大震災被災地再訪
先週は岩手県陸前高田市と宮城県気仙沼市の会社を取材した。陸前高田市で訪ねたのは、6月2日の当コラム(風化と慣れ)で「7月にぐらいに再び訪ねて取材することになった」と書いておいた会社である。同社を取材するのは2007年12月以来なので約6年半ぶりだ。
前回は一関からJR大船渡線で陸前高田まで行った。しかし、現在は大船渡線が気仙沼までしか行かず、その先はまだ不通のためバスしかない。そもそも乗客数の少ない路線だったので、気仙沼より先の区間が再開通されるのかどうかすら分からないようだ。
旧市街地の瓦礫の処理はほとんど終わっていて、現在はかさ上げ工事の最中である。
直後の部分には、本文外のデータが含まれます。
(** *** The handler that reads [savings] *)

(** X16. If [savings] has not been assigned yet (no sweep has started a
    level, in this pass or an earlier one) and, with [--rematerialization]
    given, node ordering succeeds but [ComputeMinimumMemoryRequired]
    raises, then the [except] block meant to log the failure raises
    [NameError] itself, when it formats [savings], and the program
    ends. *)
Theorem unbound_savings_crash graph pt_node_order vars result
    simulated peak order what :
  args.rematerialization flags = true ->
  args.skip_simulation flags = false ->
  args.skip_node_ordering flags = false ->
  args.profile_alloc_time flags = false ->
  savings vars = None ->
  Simulate graph pt_node_order = Returns simulated ->
  ¬ (simulated == 0)%Q ->
  run_node_ordering graph = Ok (peak, order) ->
  ComputeMinimumMemoryRequired graph default_params = Throws what ->
  body Simulate empty_cache time_replay flags graph pt_node_order vars result
  = Crash (NameError "savings").
Proof.
  intros Hre Hss Hso Hpr Hsav HSim Hnz Hrun Hmin.
  unfold body, simulation. rewrite Hss, HSim. cbn [next].
  unfold profile. rewrite Hpr. cbn [next].
  unfold node_ordering_phase. rewrite Hso, Hss, Hrun.
  cbn [simulated_mem_usage]. unfold div.
  destruct (Qeq_bool simulated 0) eqn:Hz; [by apply Qeq_bool_iff in Hz|].
  cbn [next].
  match goal with
  | |- next (address_generation_phase _ _ ?v ?r) _ = _ =>
      pose proof (address_generation_post graph v r) as H4;
      destruct (address_generation_phase flags graph v r) as [v4 r4|v4 r4|e]
  end; simpl in H4; [|done|].
  - destruct H4 as (_ & _ & Hs4 & _). cbn [next].
    unfold rematerialization_phase. rewrite Hre, Hss, Hso, Hmin. cbn [call].
    unfold handler. rewrite Hs4. simpl. by rewrite Hsav.
  - destruct H4 as (_ & [[Hss' _]|(_ & Hso' & _)]); congruence.
Qed.

(** *** Rows that are dropped *)

(** X17. When the simulator reports a peak of zero, a successful node
    ordering is logged as a failure: the message that reports the saving
    divides by the simulated peak, the [ZeroDivisionError] is caught by
    the node-ordering handler, and the pass ends with [continue], so the
    row is not appended. *)
Theorem zero_simulated_usage_drops_row graph pt_node_order vars result
    simulated peak order :
  args.skip_simulation flags = false ->
  args.skip_node_ordering flags = false ->
  args.profile_alloc_time flags = false ->
  Simulate graph pt_node_order = Returns simulated ->
  (simulated == 0)%Q ->
  run_node_ordering graph = Ok (peak, order) ->
  body Simulate empty_cache time_replay flags graph pt_node_order vars result
  = Continue
      {| simulated_mem_usage := Some simulated;
         peak_mem_usage := Some peak;
         node_ordering := Some order;
         savings := savings vars |}
      ((result ++ [(Column "simulated_mem_usage", Number simulated)])
       ++ [(Column "node_ordering.error", Message (Failed ZeroDivisionError))]).
Proof.
  intros Hss Hso Hpr HSim Hz Hrun.
  unfold body, simulation. rewrite Hss, HSim. cbn [next].
  unfold profile. rewrite Hpr. cbn [next].
  unfold node_ordering_phase. rewrite Hso, Hss, Hrun.
  cbn [simulated_mem_usage]. unfold div.
  apply Qeq_bool_iff in Hz. by rewrite Hz.
Qed.

(** X18. A pass ends with [continue] only in the node-ordering part:
    either [run_node_ordering] raised, or it returned and the simulated
    peak was zero.  Failures of address generation, rematerialization
    and spilling never drop the row. *)
Theorem dropped_only_by_node_ordering graph pt_node_order vars result
    vars' result' :
  body Simulate empty_cache time_replay flags graph pt_node_order vars result
  = Continue vars' result' ->
  args.skip_node_ordering flags = false
  ∧ ((exists f, run_node_ordering graph = Raise f)
     ∨ exists simulated,
         Simulate graph pt_node_order = Returns simulated
         ∧ (simulated == 0)%Q).
Proof.
  intros E.
  cut (post (body Simulate empty_cache time_replay flags graph pt_node_order
                  vars result)
         (fun _ _ => True)
         (fun _ _ =>
            args.skip_node_ordering flags = false
            ∧ ((exists f, run_node_ordering graph = Raise f)
               ∨ exists simulated,
                   Simulate graph pt_node_order = Returns simulated
                   ∧ (simulated == 0)%Q))
         (fun _ => True)).
  { by rewrite E. }
  clear E. unfold body.
  eapply post_next'; [apply simulation_post|done|done|].
  intros v1 r1 (_ & _ & _ & H1).
  eapply post_next'; [apply profile_post|done|done|].
  intros v2 r2 (-> & _).
  eapply post_next'; [apply node_ordering_post|..]; [|done|].
  { intros v3 r3 (Hso & Hss & _ & _ & e & _ & He). split; [done|].
    rewrite Hss in H1. destruct H1 as (sim & HSim & Hsim & _).
    destruct He as [(f & Hf & _)|(p & o & _ & _ & _ & He)]; [eauto|].
    destruct He as [[Hnone _]|(sim' & Hsim' & Hz & _)]; [congruence|].
    right. exists sim. split; [done|]. congruence. }
  intros v3 r3 _.
  eapply post_next'; [apply address_generation_post|done|done|].
  intros v4 r4 _.
  eapply post_next'; [apply rematerialization_post|done|done|].
  intros v5 r5 _.
  eapply post_weaken; [apply spilling_post|..]; done.
Qed.

(** *** Profiling an ordering without tensors *)

(** X19. With [--profile-alloc-time], a loaded ordering none of whose
    fanout edges has a positive size never yields a row: there is
    nothing to replay, the count of allocation pairs is zero, and the
    average the body prints divides by it; this [ZeroDivisionError] is
    outside every [try], so the program ends, unless another exception
    ended it before. *)
Theorem profiling_nothing_crashes graph pt_node_order vars result :
  args.profile_alloc_time flags = true ->
  (forall n e, n ∈ pt_node_order -> e ∈ fanout n -> esize e <= 0) ->
  (exists e,
     body Simulate empty_cache time_replay flags graph pt_node_order vars result
     = Crash e)
  ∧ forall u st runtime,
      empty_cache = Returns u ->
      Alloc.measure_pt_alloc_time pt_node_order = Alloc.Done st ->
      time_replay (Alloc.mem_sequence st) = Returns runtime ->
      profile empty_cache time_replay flags pt_node_order vars result
      = Crash (Failed ZeroDivisionError).
Proof.
  intros Hpr Hnone.
  assert (forall st, Alloc.measure_pt_alloc_time pt_node_order = Alloc.Done st ->
                     (Alloc.num_alloc_dealloc_pairs 100 st == 0)%Q) as Hzero.
  { intros st Hst. by rewrite (no_tensors_no_pairs pt_node_order st 100). }
  split.
  - cut (post (body Simulate empty_cache time_replay flags graph pt_node_order
                    vars result)
           (fun _ _ => False) (fun _ _ => False) (fun _ => True)).
    { destruct (body _ _ _ _ _ _ _ _); simpl; by eauto. }
    unfold body.
    eapply post_next'; [apply simulation_post|done|done|]. intros v1 r1 _.
    eapply post_next'; [apply profile_post|done|done|].
    intros v2 r2 (_ & H2). rewrite Hpr in H2.
    destruct H2 as (st & runtime & Hst & _ & Hnz & _).
    destruct Hnz. by apply Hzero.
  - intros u st runtime Hcache Hst Hrun. unfold profile.
    rewrite Hpr, Hcache, Hst, Hrun. cbv zeta.
    by rewrite HarnessMoreFacts.div_zero by by apply Hzero.
Qed.

(** *** The loops *)

Variable load_model : string -> string -> Z -> Call (Graph * list Node).
Variable profiled : Graph -> Call (Q * Q).

Lemma pass_names model mode batch_size vars :
  post (pass Simulate empty_cache time_replay flags load_model profiled
             model mode batch_size vars)
    (fun vars' result' =>
       (is_Some (savings vars) -> is_Some (savings vars')) ∧ clean result')
    (fun vars' _ => is_Some (savings vars) -> is_Some (savings vars'))
    (fun e => forall name,
       e = NameError name -> name = "savings" ∧ savings vars = None).
Proof.
  unfold pass.
  destruct (load_model model mode batch_size) as [[graph pt_node_order]|what];
    [|done].
  set (result := [(Column "model", Text model); _; _]).
  assert (clean result) as Hclean
    by (repeat (apply clean_cons; [done|]); apply clean_nil).
  unfold profile_cells. destruct (args.gpu_profile flags).
  - destruct (profiled graph) as [[fragmentation bytes]|what]; [|done].
    cbn [next]. eapply post_weaken; [apply body_names|..]; try done.
    intros vars' result' [Hs Hc]. split; [done|]. apply Hc.
    apply clean_app; [done|].
    repeat (apply clean_cons; [done|]); apply clean_nil.
  - cbn [next]. eapply post_weaken; [apply body_names|..]; try done.
    intros vars' result' [Hs Hc]. split; [done|]. by apply Hc.
Qed.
訪問先の社長に車で案内していただいたが、ダンプなど工事関係の車両とたくさんすれ違った。また、一泊したホテルは、被災した旧市街地から高台に移転して営業を再開したとのことで、部屋の窓からは海岸や旧市街地が一望できた。その風景をみる限り、復興にはまだまだ時間がかかりそうだし、また、復興しても大震災の前とは景観が一変してしまうだろうと思った。
翌日は気仙沼の会社を訪ねた。大震災から約半年後の2011年10月に取材した会社なので、約2年9カ月ぶりの訪問である。やはり社長に車で港などを案内していただいた。
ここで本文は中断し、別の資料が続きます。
Lemma note_browser_path_fires e w value_elem browser_path :
  tag e = lit "BrowserContentPath" →
  find (lit "Value") e = Some value_elem →
  text value_elem = Some browser_path →
  has_substring (lit "Plugins#VST") browser_path →
  4 ≤ length (split (ord ":") browser_path) →
  local_manufacturers (note_browser_path e w)
  = associate (replace (lit "%20") (lit " ") (default [] (split (ord ":") browser_path !! 2)))
              (replace (lit "%20") (lit " ") (default [] (split (ord ":") browser_path !! 3)))
              (vsts_found w) (local_manufacturers w).
Proof.
  intros Htag Hfind Htext Hvst Hlen. unfold note_browser_path.
  rewrite Htag, bool_decide_eq_true_2 by done. rewrite Hfind, Htext.
  assert (contains (lit "Plugins#VST") browser_path = true) as ->
    by (by apply contains_spec).
  assert (truthy browser_path = true) as ->.
  { destruct Hvst as (pre & post & ->). by destruct pre. }
  assert (contains (lit ":") browser_path = true) as ->.
  { destruct (contains (lit ":") browser_path) eqn:E; [done |].
    rewrite (split_without_sep (ord ":")) in Hlen by done. simpl in Hlen. lia. }
  apply Nat.leb_le in Hlen. by rewrite Hlen.
Qed.

End BrowserPath.

(** C7. On a [BrowserContentPath] element whose [Value] child holds a
    colon-separated text with at least four fields and [Plugins#VST] in it,
    the walk decodes [%20] in the third and fourth field, and every
    reference found so far (this element's own text and attributes
    included) whose lower-cased name contains the lower-cased plugin name,
    or is contained in it, gets the decoded manufacturer in the file-local
    table, whatever the table held for it; the other references keep their
    entry. *)
Theorem browser_path_overrides `{PF : Platform} (w : Walk) (e value_elem : Element)
    (browser_path vst : str) :
  tag e = lit "BrowserContentPath" →
  find (lit "Value") e = Some value_elem →
  text value_elem = Some browser_path →
  has_substring (lit "Plugins#VST") browser_path →
  4 ≤ length (PyStr.split (ord ":") browser_path) →
  let fields := PyStr.split (ord ":") browser_path in
  let manufacturer := PyStr.replace (lit "%20") (lit " ") (default [] (fields !! 2)) in
  let plugin_name := PyStr.replace (lit "%20") (lit " ") (default [] (fields !! 3)) in
  let before := note_attribs e (note_text e w) in
  let matches :=
    has_substring (lower plugin_name) (lower vst)
    ∨ has_substring (lower vst) (lower plugin_name) in
  PyStr.join (lit ":") fields = browser_path
  ∧ (vst ∈ vsts_found before → matches →
     local_manufacturers (visit w e) !! vst = Some manufacturer)
  ∧ (¬ matches →
     local_manufacturers (visit w e) !! vst = local_manufacturers before !! vst).
Proof.
  intros Htag Hfind Htext Hvst Hlen fields manufacturer plugin_name before matches.
  split; [apply (PyStrFacts.join_split (ord ":")) |].
  unfold visit. rewrite note_plugin_info_local.
  rewrite (note_browser_path_fires e _ value_elem browser_path) by done.
  fold fields manufacturer plugin_name before. subst matches.
  rewrite <- name_match_spec. split.
  - intros Hin Hyes. by apply associate_match.
  - intros Hno. apply associate_other. by destruct (name_match plugin_name vst).
Qed.

(** ** The report *)

(** C8, as the code has it. When the Usage Counter is empty the report is
    the header (title, rule, time stamp and the two totals, the second of
    them 0) followed by the one line that says that no plugins were found;
    the four other sections are left out. *)
Theorem generate_report_no_plugins `{PF : Platform} (now : str) (s : Auditor) :
  vst_usage s = [] →
  generate_report now s = report_header now s ++ no_plugins_line
  ∧ generate_report now s
    = lit "ABLETON VST AUDIT REPORT" ++ nl
      ++ lit "==================================================" ++ nl
      ++ lit "Generated: " ++ now ++ nl
      ++ lit "Total Projects Scanned: " ++ str_of_nat (length (project_vsts s)) ++ nl
      ++ lit "Total Unique VSTs Found: 0" ++ nl
      ++ nl
      ++ lit "No VST plugins found in the scanned projects." ++ nl.
Proof.
  intros Hempty. unfold generate_report, report_header. rewrite Hempty.
  split; [done |]. unfold no_plugins_line.
  change (str_of_nat (length (@nil (str * nat)))) with (lit "0").
  change (repeat_str (lit "=") 50)
    with (lit "==================================================").
  by rewrite <- !app_assoc.
Qed.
気仙沼魚市場は、一本釣りや巻網で獲れたカツオなどの水揚げで活気があった。同港は日本有数の漁港である。だが、前回の訪問時は時間が停止したような状況だった。それが今回は非常に活気があったので、嬉しく感じた。
いうまでもなく水揚げされた鮮魚は、東京などの市場にトラック輸送される。その際、競りで落札してからトラックを手配するのだが、ドライバー不足などのために車両が確保できないこともあるという。すると鮮魚としての販売ができず、加工食品に回さなければならない。鮮魚として販売できれば高値で売れるが、加工食品の原材料では販売価格が下落してしまう。
労働力不足による影響は様ざまな面に現れていることを実感する。聞くところによると、気仙沼で長年にわたって鮮魚輸送をしていた運送事業者の1社は、改善基準告示(拘束時間)の順守や、ドライバー確保難などによって事業から撤退したという。